解析小波是复小波,由于其实部和虚部可构成Hilbert变换对,因此常用于故障振动信号的包络提取,其中的Morlet小波最常用。在阐述了解析小波频谱为一实值函数是其实部和虚部构成Hilbert变换对的一个充分条件后,论证了“这类解析小波变换系数的实部和虚部同样构成Hilbert变换对”的结论。由此直接推知,谐波小波、谐波组合小波也属于这类解析小波,其对信号的变换可用于提取信号的包络。在这些基础上,提出了一种基于谐波组合小波变换的周期调制信号的包络解调方法,该方法通过谐波组合小波变换简便地实现了信号梳状滤波和包络解调的统一。由于它基于信号的梳状滤波,显然比基于带通滤波的包络解调方法(包括Morlet小波方法)具有更好的抗噪声能力,可得到简明的解调谱特征。
S变换是同时具有连续小波变换和短时傅里叶变换特征的一种新的时频局域分析方法。它与一个特定的连续Morlet小波变换有着内在联系,是对该Morlet小波变换结果的相位校正。基于窄带调幅信号的S变换时频谱的切片是该信号包络的事实,提出用奇异值分解的周期性检测方法,在S变换时频谱中检测周期调幅信号的特征频率,并对含有周期或几乎周期分量的切片(即包络)用奇异值分解提取该分量,从而实现周期调幅信号的包络解调分析。由于奇异值分解的周期或几乎周期分量检测方法在抗噪声能力上优于频谱和自相关函数分析,又该方法从含有干扰分量的切片中直接提纯周期调幅信号的包络,因此它适用于强噪声干扰下周期调幅信号的包络解调分析。
随机共振在微弱信号的增强放大和检测方面有着独特的优势。结合双稳系统随机共振效应和常用的包络解调方法,提出了增强放大微弱的低频调制信号,在解调谱中识别低频调制频率的方法。通过调节计算步长和双稳系统形状参数,成功实现了直接增强放大弱的低频调制信号,而不是高频载波信号。为获得较好的随机共振效果,采用自动搜索确定最佳计算步长和双稳系统形状参数的策略。由仿真和实测的弱周期调制信号分析可知,所提出方法对于低频周期调制信号的解调谱分析效果明显优于FFT谱分析和常用解调方法。
以上所提出的周期或几乎周期调制信号的包络解调新方法,通过信号仿真以及用于齿轮和滚动轴承故障实测振动信号的分析,证实了它们的有效性,以及某些独特的优越性。
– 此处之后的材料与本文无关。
(* ===== verification/InterpNumerics.v ===== *)
(** * The tolerance test on particular profiles

    Properties of the interpolation and of the tolerance test (lines
    96-106 of ProfileCheckInterpolation.cc) that hold of the
    floating-point computation itself, whatever the classification and
    the pressures: between two brackets that carry the same temperature
    the interpolated value is that temperature, a zero, or not a number
    ([interpValue_isothermal]); a level whose observation equals that of
    both its brackets is within every tolerance that is not negative
    ([exceedsTolerance_isothermal]); and a profile of one temperature
    throughout is never flagged nor counted ([runCheck_isothermal]). *)

From Stdlib Require Import ZArith Lia SpecFloat.
From stdpp Require Import base tactics option list numbers.
From S2P Require Import Prelude Float32 StdLevels InterpCheck InterpEffects InterpSafety.
From S2P Require Import InterpSpec.

#[local] Open Scope Z_scope.

(** ** Interpolation between equal values *)

(** Equation 3.3b between two brackets of temperature [t]: the
    difference of the brackets is a zero, so the result is [t] when the
    ratio is a number, and not a number otherwise. *)
Lemma interpValue_isothermal t r :
  is_finite t = true →
  interpValue t t r = t
  ∨ is_zero t = true ∧ is_zero (interpValue t t r) = true
  ∨ is_nan (interpValue t t r) = true.
Proof.
  intros Ht. unfold interpValue, F32.add, F32.mul, F32.sub.
  destruct (SFmul_zero_l F32.prec F32.emax _ r (SFsub_diag F32.prec F32.emax t Ht)) as [Hz|Hn].
  - destruct (is_zero t) eqn:Hzt.
    + right. left. split; [done|]. by apply SFadd_zeros.
    + left. by apply SFadd_zero_r.
  - right. right. apply F32_add_nan. by right.
Qed.

(** The residual of a level between brackets of its own temperature is
    a zero or not a number. *)
Lemma residual_isothermal t r :
  is_finite t = true →
  is_zero (F32.sub t (interpValue t t r)) = true
  ∨ is_nan (F32.sub t (interpValue t t r)) = true.
Proof.
  intros Ht. destruct (interpValue_isothermal t r Ht) as [->|[[Hz Hv]|Hn]].
  - left. by apply SFsub_diag.
  - left. by apply SFsub_zeros.
  - right. apply F32_sub_nan. by right.
Qed.

(** ** Values that are not numbers *)

(** Equation 3.3b yields no number when a bracket observation or the
    ratio is not a number. *)
Lemma interpValue_nan tB tA r :
  is_nan tB = true ∨ is_nan tA = true ∨ is_nan r = true →
  is_nan (interpValue tB tA r) = true.
Proof.
  intros H. unfold interpValue. apply F32_add_nan.
  destruct H as [H|H]; [by left|right]. apply F32_mul_nan.
  destruct H as [H|H]; [left|by right]. apply F32_sub_nan. by left.
Qed.

(** One of the three temperatures of a test, that of the standard level
    and those of its brackets, is not a number. *)
Definition notANumber (tj tB tA : float) : bool := is_nan tj || is_nan tB || is_nan tA.

Lemma notANumber_true tj tB tA :
  notANumber tj tB tA = true ↔ is_nan tj = true ∨ is_nan tB = true ∨ is_nan tA = true.
Proof. unfold notANumber. rewrite !orb_true_iff. tauto. Qed.

Section Numerics.
Context {C : Classifier}.
Variables (opts : Options) (K : Constants).

#[local] Abbreviation IF := (InterpolationFlag K).

(** The tolerance is not negative, at every pressure. *)
Definition toleranceNotNegative : Prop :=
  ∀ PStd, F32.ltb (tolerance opts PStd) F32.zero = false.

(** A level whose observation is that of both its brackets passes the
    test. *)
Lemma exceedsTolerance_isothermal t r PStd :
  is_finite t = true → toleranceNotNegative →
  exceedsTolerance opts t (interpValue t t r) PStd = false.
Proof.
  intros Ht Htol. unfold exceedsTolerance.
  destruct (residual_isothermal t r Ht) as [Hz|Hn].
  - unfold F32.abs, F32.gtb. rewrite (SFabs_zero _ Hz). apply Htol.
  - apply F32_gtb_nan. left. by rewrite F32_abs_nan.
Qed.

(** The value interpolated for a level, from the reads that give it. *)
Lemma interpolate_Ok st tObsFinal jlev SigB SigA v :
  interpolate st tObsFinal jlev SigB SigA = Ok v ↔
  ∃ lj lB lA tB tA,
    vec_get (LogP_ (levels st)) jlev = Ok lj ∧ vec_get (LogP_ (levels st)) SigB = Ok lB ∧
    vec_get (LogP_ (levels st)) SigA = Ok lA ∧
    vec_get tObsFinal SigB = Ok tB ∧ vec_get tObsFinal SigA = Ok tA ∧
    v = interpValue tB tA (ratio lj lB lA).
Proof. unfold interpolate. repeat setoid_rewrite bind_Ok. naive_solver. Qed.

(** C36: the tolerance test is false on values that are not numbers: a
    standard level that is past every guard and whose corrected
    observation, or that of one of its brackets, is a NaN has its
    interpolated value stored and is neither flagged nor counted. *)
Theorem checkLevel_nan_unflagged tObsFinal j st k jlev SigB SigA PStd v tj tB tA :
  evaluated opts K st tObsFinal j jlev SigB SigA PStd v tj →
  vec_get tObsFinal SigB = Ok tB → vec_get tObsFinal SigA = Ok tA →
  notANumber tj tB tA = true →
  checkLevel opts K tObsFinal j (st, k) =
    ti ← vec_set (tInterp_ st) jlev v; Ok (set_tInterp ti st, k).
Proof.
  intros Hev HB HA Hnan%notANumber_true.
  rewrite checkLevel_verdict, (verdict_of_evaluated _ _ _ _ _ _ _ _ _ _ _ Hev).
  rewrite exceedsTolerance_nan; [done|].
  destruct Hnan as [?|Hnan]; [by left|right].
  destruct Hev as [_ _ _ _ _ _ _ (? & ? & ? & tB' & tA' & _ & _ & _ & HB' & HA' & ->)%interpolate_Ok _].
  apply interpValue_nan. rewrite HB in HB'. rewrite HA in HA'.
  injection HB' as <-. injection HA' as <-. tauto.
Qed.

(** The value read from a vector all of whose entries are [t]. *)
Lemma vec_get_Forall_eq (v : list float) t i x :
  Forall (eq t) v → vec_get v i = Ok x → x = t.
Proof.
  intros Hv [_ Hx]%vec_get_Ok. symmetry.
  by eapply (Forall_lookup_1 (eq t)).
Qed.

(** On a profile of one temperature no standard level fails. *)
Lemma verdict_isothermal st tObsFinal t j vd :
  is_finite t = true → toleranceNotNegative → Forall (eq t) tObsFinal →
  verdict opts K st tObsFinal j = Ok vd → failure vd = None.
Proof.
  intros Ht Htol Hall Hvd. destruct (decide (vd = Skipped)) as [->|Hne]; [done|].
  destruct (verdict_evaluated _ _ _ _ _ _ Hvd Hne)
    as (jlev & SigB & SigA & PStd & v & tj & [_ _ _ _ _ _ _ Hv Htj] & ->).
  unfold interpolate in Hv. repeat peel Hv. injection Hv as <-.
  repeat match goal with
         | H : vec_get tObsFinal _ = Ok _ |- _ => apply (vec_get_Forall_eq _ t) in H as ->; [|done]
         end.
  by rewrite exceedsTolerance_isothermal.
Qed.

(** An iteration whose verdict is not a failure changes [tInterp_] at
    most. *)
Lemma applyVerdict_no_failure tObsFinal vd st k s' :
  failure vd = None → applyVerdict K tObsFinal vd (st, k) = Ok s' →
  ∃ ti, s' = (set_tInterp ti st, k).
Proof.
  destruct vd as [|jlev v|]; [| |done]; intros _; simpl.
  - intros [= <-]. exists (tInterp_ st). by destruct st.
  - intros (ti & _ & [= <-])%bind_Ok. by exists ti.
Qed.

(** The loop over an isothermal profile counts no failure and changes
    [tInterp_] only. *)
Lemma checkLevels_isothermal tObsFinal t js st k s' :
  is_finite t = true → toleranceNotNegative → Forall (eq t) tObsFinal →
  foldM (checkLevel opts K tObsFinal) js (st, k) = Ok s' →
  ∃ ti, s' = (set_tInterp ti st, k).
Proof.
  intros Ht Htol Hall. revert st. induction js as [|j js IH]; intros st; cbn [foldM].
  - intros [= <-]. exists (tInterp_ st). by destruct st.
  - rewrite checkLevel_verdict.
    intros (s1 & (vd & Hvd & Happ)%bind_Ok & Hrest)%bind_Ok.
    apply applyVerdict_no_failure in Happ as [ti ->]; [|by eapply verdict_isothermal].
    apply IH in Hrest as [ti' ->]. by exists ti'.
Qed.

(** The part of the method after the validation, on an isothermal
    profile. *)
Lemma checkProfile_isothermal n st st' t :
  is_finite t = true → toleranceNotNegative →
  Forall (eq t) (correctVector (tObs st) (tObsCorrection st)) →
  checkProfile opts K n st = Ok st' →
  tFlags st' = tFlags st ∧ NumAnyErrors st' = NumAnyErrors st ∧
  NumInterpErrors st' = NumInterpErrors st ∧ NumInterpErrObs st' = NumInterpErrObs st ∧
  LevErrors_ st' = replicate (Z.to_nat n) (-1) ∧ log st' = log st.
Proof.
  intros Ht Htol Hall (sl & st1 & k & _ & _ & Hloop & Hk)%checkProfile_Ok.
  unfold checkLevels in Hloop.
  apply (checkLevels_isothermal _ t) in Hloop as [ti [= -> ->]]; [|done..].
  by destruct Hk as [[_ ->]|[? _]]; [|lia].
Qed.

(** C26: a profile whose corrected observations all have the same
    temperature is never flagged: whatever the pressures and the
    classification, a call of [runCheck] that meets the caller's
    conditions returns with the flags and the three error counters as
    they were, provided the temperature is a number and the tolerance
    is not negative.  On valid input every level error is then -1, the
    value [LevErrors_] is given before the loop, also at the levels the
    loop has evaluated. *)
Theorem runCheck_isothermal `{!ClassifierOk C} n st t :
  ready n st →
  is_Ok (calcStdLevels n (pressures st) (correctVector (tObs st) (tObsCorrection st))
           (tFlags st) (levels st)) →
  is_finite t = true → toleranceNotNegative →
  Forall (eq t) (correctVector (tObs st) (tObsCorrection st)) →
  ∃ st', runCheck opts K n st = Ok st' ∧
    tFlags st' = tFlags st ∧ NumAnyErrors st' = NumAnyErrors st ∧
    NumInterpErrors st' = NumInterpErrors st ∧ NumInterpErrObs st' = NumInterpErrObs st ∧
    (anyVectorEmpty st = false → allVectorsSameSize st = true →
     LevErrors_ st' = replicate (Z.to_nat n) (-1)).
Proof.
  intros Hready Hsl Ht Htol Hall.
  destruct (runCheck_returns opts K n st Hready Hsl) as (st' & Hrun & _).
  exists st'. split; [done|].
  destruct (anyVectorEmpty st) eqn:He; [|destruct (allVectorsSameSize st) eqn:Hs].
  - rewrite runCheck_invalid in Hrun by auto. by injection Hrun as <-.
  - rewrite runCheck_valid in Hrun by done.
    by apply (checkProfile_isothermal _ _ _ t) in Hrun as (? & ? & ? & ? & ? & _).
  - rewrite runCheck_invalid in Hrun by auto. by injection Hrun as <-.
Qed.

End Numerics.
有理由相信,它们在齿轮和滚动轴承故障诊断方面有着良好的应用前景。
This academic dissertation has devoted its research subject to demodulation or enveloping based methods of mechanical faults vibration signals. Some existing methods, such as the Hilbert transform, gerneralized demodulating-filtering, energy operator, cyclostationary and empirical mode decomposition based methods, were briefly reviewed for their principles, features and disadvantages. Analytic wavelet transforms, S- transform and the stochastic resonance effect were explored in the dissertation to develop new demodulation methods for cycle-modulating signals, which are expected to have good noiseproof properties.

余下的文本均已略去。